(* ===== verification/SlicerBuffer.v ===== *)
(** The growing buffer and the index allocator of the dex library
    ([slicer/buffer.h], [slicer/index_map.h]).

    The memory of a buffer is the list of its [capacity_] bytes; the bytes that
    [realloc] adds are whatever [fresh] gives. Sizes are unbounded: no buffer
    comes near 2{^64} bytes. *)
From S2P Require Import Prelude Leb128.

Record SBuffer := { buff_ : list byte; size_ : nat; capacity_ : nat; sealed_ : bool }.

Definition newSBuffer : SBuffer := {| buff_ := []; size_ := 0; capacity_ := 0; sealed_ := false |}.

(** A failed [SLICER_CHECK] of a debug build is [None]. *)
Definition SLICER_CHECK (ndebug cond : bool) : option unit :=
  if ndebug || cond then Some tt else None.

Lemma SLICER_CHECK_true ndebug b : b = true -> SLICER_CHECK ndebug b = Some tt.
Proof. intros ->. unfold SLICER_CHECK. by rewrite orb_true_r. Qed.

Section Buffer.
Context (ndebug : bool) (fresh : nat -> list byte).

(** [size_t(capacity_ * 1.5)] is [3 c / 2]. *)
Definition Expand (size : nat) (b : SBuffer) : option SBuffer :=
  _ ← SLICER_CHECK ndebug (negb (sealed_ b));
  let b :=
    if (capacity_ b <? size_ b + size)%nat then
      let capacity := Nat.max (capacity_ b * 3 / 2) (size_ b + size) in
      {| buff_ := buff_ b ++ fresh (capacity - capacity_ b)%nat; size_ := size_ b;
         capacity_ := capacity; sealed_ := sealed_ b |}
    else b in
  Some {| buff_ := buff_ b; size_ := size_ b + size; capacity_ := capacity_ b; sealed_ := sealed_ b |}.

Definition write (b : SBuffer) (offset : nat) (bs : list byte) : SBuffer :=
  {| buff_ := splice offset bs (buff_ b); size_ := size_ b; capacity_ := capacity_ b; sealed_ := sealed_ b |}.

(** [Alloc] and [Push] return the offset. *)
Definition Alloc (size : nat) (b : SBuffer) : option (nat * SBuffer) :=
  let offset := size_ b in
  b ← Expand size b;
  Some (offset, write b offset (repeat 0 size)).

Definition Push (bs : list byte) (b : SBuffer) : option (nat * SBuffer) :=
  let offset := size_ b in
  b ← Expand (length bs) b;
  Some (offset, write b offset bs).

Definition Align (alignment : nat) (b : SBuffer) : option SBuffer :=
  let rem := (size_ b mod alignment)%nat in
  if (rem =? 0)%nat then Some b
  else '(_, b) ← Alloc (alignment - rem) b; Some b.

Definition Seal (alignment : nat) (b : SBuffer) : option (nat * SBuffer) :=
  _ ← SLICER_CHECK ndebug (negb (sealed_ b));
  b ← Align alignment b;
  Some (size_ b, {| buff_ := buff_ b; size_ := size_ b; capacity_ := capacity_ b; sealed_ := true |}).

(** The encoders write into [u1 tmp[4]]: a fifth byte is out of its bounds,
    [None]. *)
Definition PushULeb128 (value : Z) (b : SBuffer) : option (nat * SBuffer) :=
  tmp ← WriteULeb128 leb_fuel value;
  if (length tmp <=? 4)%nat then Push tmp b else None.

Definition PushSLeb128 (value : Z) (b : SBuffer) : option (nat * SBuffer) :=
  tmp ← WriteSLeb128 leb_fuel value;
  if (length tmp <=? 4)%nat then Push tmp b else None.

Definition Free (b : SBuffer) : SBuffer :=
  {| buff_ := []; size_ := 0; capacity_ := 0; sealed_ := sealed_ b |}.
End Buffer.

(** [data()] up to [size()]. *)
Definition contents (b : SBuffer) : list byte := take (size_ b) (buff_ b).

(** ** [IndexMap] *)

Record IndexMap := { indexes_map_ : list bool; alloc_pos_ : nat }.
Definition newIndexMap : IndexMap := {| indexes_map_ := []; alloc_pos_ := 0 |}.

Definition MarkUsedIndex (ndebug : bool) (index : nat) (m : IndexMap) : option IndexMap :=
  let map_ :=
    if (length (indexes_map_ m) <=? index)%nat then
      indexes_map_ m ++ repeat false (S index - length (indexes_map_ m))
    else indexes_map_ m in
  _ ← SLICER_CHECK ndebug (negb (default false (map_ !! index)));
  Some {| indexes_map_ := <[index := true]> map_; alloc_pos_ := alloc_pos_ m |}.

(** The search for a free position from [alloc_pos_] on. *)
Fixpoint skip_used (map_ : list bool) (pos : nat) : nat :=
  match map_ with
  | true :: map_ => skip_used map_ (S pos)
  | _ => pos
  end.

Definition AllocateIndex (ndebug : bool) (m : IndexMap) : option (nat * IndexMap) :=
  let pos := skip_used (drop (alloc_pos_ m) (indexes_map_ m)) (alloc_pos_ m) in
  m ← MarkUsedIndex ndebug pos {| indexes_map_ := indexes_map_ m; alloc_pos_ := pos |};
  Some (pos, {| indexes_map_ := indexes_map_ m; alloc_pos_ := S pos |}).

(** ** Invariants *)

Definition sbuffer_ok (b : SBuffer) : Prop :=
  length (buff_ b) = capacity_ b /\ (size_ b <= capacity_ b)%nat.

Section BufferSpec.
Context (ndebug : bool) (fresh : nat -> list byte) (fresh_length : forall n, length (fresh n) = n).

Lemma Expand_ok n b : sbuffer_ok b -> sealed_ b = false ->
  exists b', Expand ndebug fresh n b = Some b' /\ sbuffer_ok b' /\ size_ b' = (size_ b + n)%nat /\
    sealed_ b' = false /\ take (size_ b) (buff_ b') = contents b.
Proof.
  intros [L S] Ns. unfold Expand, SLICER_CHECK. rewrite Ns, orb_true_r. cbn [mbind option_bind]. cbv zeta.
  eexists. split; [reflexivity|]. unfold sbuffer_ok, contents.
  destruct (Nat.ltb_spec (capacity_ b) (size_ b + n)); cbn [buff_ size_ capacity_ sealed_];
    split_and!; try (assumption || reflexivity || lia).
  - rewrite length_app, fresh_length. lia.
  - apply take_app_le. lia.
Qed.

Lemma write_ok b bs off : sbuffer_ok b -> (off + length bs <= capacity_ b)%nat -> sbuffer_ok (write b off bs).
Proof. intros [L S] H. split; [|exact S]. cbn. rewrite length_splice; lia. Qed.

(** Pushing appends. *)
Lemma Push_ok bs b : sbuffer_ok b -> sealed_ b = false ->
  exists b', Push ndebug fresh bs b = Some (size_ b, b') /\ sbuffer_ok b' /\ sealed_ b' = false /\
    contents b' = contents b ++ bs.
Proof.
  intros Ok Ns. unfold Push. cbv zeta. destruct (Expand_ok (length bs) b Ok Ns) as (b1 & -> & Ok1 & S1 & N1 & C1).
  cbn [mbind option_bind]. eexists. split; [reflexivity|].
  split_and!; [apply write_ok; [exact Ok1|destruct Ok1; lia]|exact N1|].
  unfold contents at 1. cbn [write size_ buff_]. rewrite S1. destruct Ok1 as [L1 Z1].
  unfold splice. rewrite C1, app_assoc. apply take_app_length'.
  rewrite length_app. unfold contents. rewrite length_take. destruct Ok. lia.
Qed.

Lemma Alloc_ok n b : sbuffer_ok b -> sealed_ b = false ->
  exists b', Alloc ndebug fresh n b = Some (size_ b, b') /\ sbuffer_ok b' /\ sealed_ b' = false /\
    contents b' = contents b ++ repeat 0 n.
Proof.
  intros Ok Ns. destruct (Push_ok (repeat 0 n) b Ok Ns) as (b' & E & R). exists b'. split; [|exact R].
  rewrite <- E. unfold Alloc, Push. by rewrite repeat_length.
Qed.

Lemma contents_length b : sbuffer_ok b -> length (contents b) = size_ b.
Proof. intros [L S]. unfold contents. rewrite length_take. lia. Qed.
End BufferSpec.

(** ** The index map *)

Definition used (m : IndexMap) (i : nat) : Prop := indexes_map_ m !! i = Some true.

(** Everything below the allocation position is taken. *)
Definition index_ok (m : IndexMap) : Prop := forall i, (i < alloc_pos_ m)%nat -> used m i.

Lemma skip_used_spec l pos :
  (pos <= skip_used l pos)%nat /\ (forall i, (pos <= i < skip_used l pos)%nat -> l !! (i - pos)%nat = Some true) /\
  l !! (skip_used l pos - pos)%nat <> Some true.
Proof.
  revert pos. induction l as [|[|] l IH]; intros pos; cbn [skip_used].
  - split_and!; [lia|intros; lia|discriminate].
  - destruct (IH (S pos)) as (H1 & H2 & H3). split_and!; [lia| |].
    + intros i Hi. destruct (decide (i = pos)) as [->|N]; [by rewrite Nat.sub_diag|].
      replace (i - pos)%nat with (S (i - S pos)) by lia. cbn. apply H2. lia.
    + replace (skip_used l (S pos) - pos)%nat with (S (skip_used l (S pos) - S pos)) by lia. exact H3.
  - split_and!; [lia|intros; lia|]. rewrite Nat.sub_diag. discriminate.
Qed.

Lemma lookup_grown (l : list bool) n i : (l ++ repeat false n) !! i = Some true <-> l !! i = Some true.
Proof.
  destruct (decide (i < length l)%nat) as [H|H].
  - by rewrite lookup_app_l.
  - rewrite lookup_app_r by lia. rewrite (lookup_ge_None_2 l) by lia. split; [|discriminate].
    intros E%list_elem_of_lookup_2. apply list_elem_of_In, repeat_spec in E. discriminate.
Qed.

Lemma MarkUsedIndex_ok ndebug i m : ~ used m i ->
  exists m', MarkUsedIndex ndebug i m = Some m' /\ alloc_pos_ m' = alloc_pos_ m /\
    forall j, used m' j <-> j = i \/ used m j.
Proof.
  intros Nu. unfold MarkUsedIndex, SLICER_CHECK. cbv zeta.
  set (l := if (length (indexes_map_ m) <=? i)%nat then _ else _).
  assert (U : forall j, l !! j = Some true <-> used m j).
  { intros j. unfold l, used. destruct (Nat.leb_spec (length (indexes_map_ m)) i); [apply lookup_grown|tauto]. }
  assert (B : (i < length l)%nat).
  { unfold l. destruct (Nat.leb_spec (length (indexes_map_ m)) i); [|lia]. rewrite length_app, repeat_length. lia. }
  assert (C : default false (l !! i) = false).
  { destruct (l !! i) as [[|]|] eqn:E; [|reflexivity|reflexivity]. exfalso. by apply Nu, U. }
  rewrite C, orb_true_r. cbn [mbind option_bind]. eexists. split; [reflexivity|]. split; [reflexivity|].
  intros j. unfold used at 1. cbn [indexes_map_]. destruct (decide (j = i)) as [->|N].
  - rewrite list_lookup_insert_eq by exact B. tauto.
  - rewrite list_lookup_insert_ne by congruence. rewrite U. tauto.
Qed.

Lemma AllocateIndex_ok ndebug m : index_ok m ->
  exists i m', AllocateIndex ndebug m = Some (i, m') /\ ~ used m i /\ (forall j, (j < i)%nat -> used m j) /\
    (forall j, used m' j <-> j = i \/ used m j) /\ index_ok m'.
Proof.
  intros Ok. unfold AllocateIndex. cbv zeta.
  destruct (skip_used_spec (drop (alloc_pos_ m) (indexes_map_ m)) (alloc_pos_ m)) as (S1 & S2 & S3).
  set (pos := skip_used _ _) in *. rewrite lookup_drop in S3.
  replace (alloc_pos_ m + (pos - alloc_pos_ m))%nat with pos in S3 by lia.
  destruct (MarkUsedIndex_ok ndebug pos {| indexes_map_ := indexes_map_ m; alloc_pos_ := pos |} S3) as (m' & -> & _ & U).
  cbn [mbind option_bind].
  assert (Below : forall j, (j < pos)%nat -> used m j).
  { intros j Hj. destruct (decide (j < alloc_pos_ m)%nat) as [H|H]; [by apply Ok|].
    specialize (S2 j ltac:(lia)). rewrite lookup_drop in S2. unfold used.
    by replace (alloc_pos_ m + (j - alloc_pos_ m))%nat with j in S2 by lia. }
  eexists _, _. split; [reflexivity|]. split_and!; [exact S3|exact Below|exact U|].
  intros j Hj. cbn [alloc_pos_] in Hj. unfold used. cbn [indexes_map_]. apply U.
  destruct (decide (j = pos)); [by left|right]. apply Below. lia.
Qed.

------------------------------------

Using the data above, reproduce exactly the lines from the line that contains "Lemma Push_ok bs" through the line that contains "unfold contents at", including both.

Solution below:
Lemma Push_ok bs b : sbuffer_ok b -> sealed_ b = false ->
  exists b', Push ndebug fresh bs b = Some (size_ b, b') /\ sbuffer_ok b' /\ sealed_ b' = false /\
    contents b' = contents b ++ bs.
Proof.
  intros Ok Ns. unfold Push. cbv zeta. destruct (Expand_ok (length bs) b Ok Ns) as (b1 & -> & Ok1 & S1 & N1 & C1).
  cbn [mbind option_bind]. eexists. split; [reflexivity|].
  split_and!; [apply write_ok; [exact Ok1|destruct Ok1; lia]|exact N1|].
  unfold contents at 1. cbn [write size_ buff_]. rewrite S1. destruct Ok1 as [L1 Z1].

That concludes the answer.